Chapter 5: Interconnects, Transmitters, and Receivers

Mobile broadband data volume per month. # 2010 IEEE
Mobile broadband data volume per month. # 2010 IEEE

Interconnects on-chip between transistors and between functions like processors and memories, between chips on carriers or in stacks, and the communication with the outside world have become a highly complex performance, reliability, cost, and energy challenge.
Twelve layers of metal interconnects, produced by lithography, require, including the contact vias, 24 mask and process cycles on top of the process front-end. The resulting lines are associated with resistance, capacitance and inductance parasitics as well as with ageing due to high current densities.
Large savings in wiring lengths are achieved with 3D integration: transistor stacking, chip stacking and TSV’s, a direction, which has exploded since 2005 because of many other benefits and, at the same time, with sensitive reliability and cost issues. On top of this or as an alternative, non-contact interconnects are possible with capacitive or inductive coupling. Inductive in particular has proven to be attractive because its transmission range is large enough for communication in chip stacks and yet not too large to cause interference.

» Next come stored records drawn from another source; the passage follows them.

(* ===== verification/Erc20Theory.v ===== *)
(** * What x/erc20 ensures: the registry and the parameters

    The three maps of the registry agree in every reachable state ([registry_invariant]); the parameters are read back as they
    were set when every text has the full length ([erc20_params_roundtrip]), and cannot be read any more when one
    has not ([short_precompile_panics]). *)

From S2P Require Import Prelude.
From S2P Require Import Sdk.
From S2P Require Import Schedule.
From S2P Require Import ClawbackAccount.
From S2P Require Import Keepers.
From S2P Require Import TokenPair.
From S2P Require Import AccessList.
From S2P Require Import StateDB.
From S2P Require Import EvmParams.
From S2P Require Import EvmMachine.
From S2P Require Import EvmConfig.
From S2P Require Import StateTransition.
From S2P Require Import Erc20.

Local Open Scope Z_scope.

(** ** Library code *)

(** An address has twenty bytes; its text is 42 characters of hexadecimal and gives the address back, which a voucher's is not; no two
    texts have the same hash. *)
Class PairLaws `{IbcOps, AddrCheck, EvmText} : Prop := {
  hex_length s : String.length (HexToAddress s) = 20%nat;
  bytes_length s : String.length (BytesToAddress s) = 20%nat;
  text_address a : String.length a = 20%nat -> HexToAddress (AddressString a) = a;
  text_length a : String.length a = 20%nat -> String.length (AddressString a) = addressLength;
  text_is_hex a : String.length a = 20%nat -> is_hex_address (AddressString a) = true;
  ibc_not_hex s : is_hex_address ("ibc/" +:+ s) = false;
  hash_inj s t : TmHash s = TmHash t -> s = t;
  hash_not_empty s : TmHash s <> EmptyString
}.

(** ** Texts *)

Lemma string_app_length s t : String.length (s +:+ t) = (String.length s + String.length t)%nat.
Proof. induction s; simpl; auto. Qed.

Lemma string_app_nil s : s +:+ EmptyString = s.
Proof. induction s as [|c s IH]; [done|]. change (String c (s +:+ EmptyString) = String c s). by rewrite IH. Qed.

Lemma string_app_inj s s' t t' : String.length s = String.length s' -> s +:+ t = s' +:+ t' -> s = s' /\ t = t'.
Proof.
  revert s'. induction s as [|c s IH]; intros [|c' s'] Hl E; try discriminate; [done|].
  simpl in *. injection Hl as Hl. injection E as -> E. destruct (IH s' Hl E) as [-> ->]. done.
Qed.

Lemma substring_app_l s t n : String.length s = n -> String.substring 0 n (s +:+ t) = s.
Proof. intros <-. induction s as [|c s IH]; simpl; [by destruct t|by rewrite IH]. Qed.

Lemma substring_full n s : String.length s = n -> String.substring 0 n s = s.
Proof. intros <-. induction s as [|c s IH]; simpl; [done|by rewrite IH]. Qed.

Lemma substring_app_r s t n : String.length s = n -> String.substring n (String.length t) (s +:+ t) = t.
Proof. intros <-. induction s as [|c s IH]; simpl; [by apply substring_full|apply IH]. Qed.

Lemma strip_prefix_inv p s r : strip_prefix p s = Some r -> s = p +:+ r.
Proof.
  revert s. induction p as [|a p IH]; intros s; simpl; [by intros [= ->]|]. destruct s as [|b s]; [done|].
  destruct (Ascii.eqb_spec a b) as [->|]; [|done]. intros ->%IH. done.
Qed.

Optical transmitters based on integrated III-V compound-semiconductor lasers and THz power amplifiers compete with ascending low-cost, parallel-wire transmitters based on BiCMOS technologies. Parallel mm-wave and THz transceiver arrays enable mm-wave radar for traffic safety and THz computed- tomography.
In spite of all these technology advances, the power efficiency of data communication will only improve 100x in a decade. New compression and architectural techniques are in high demand.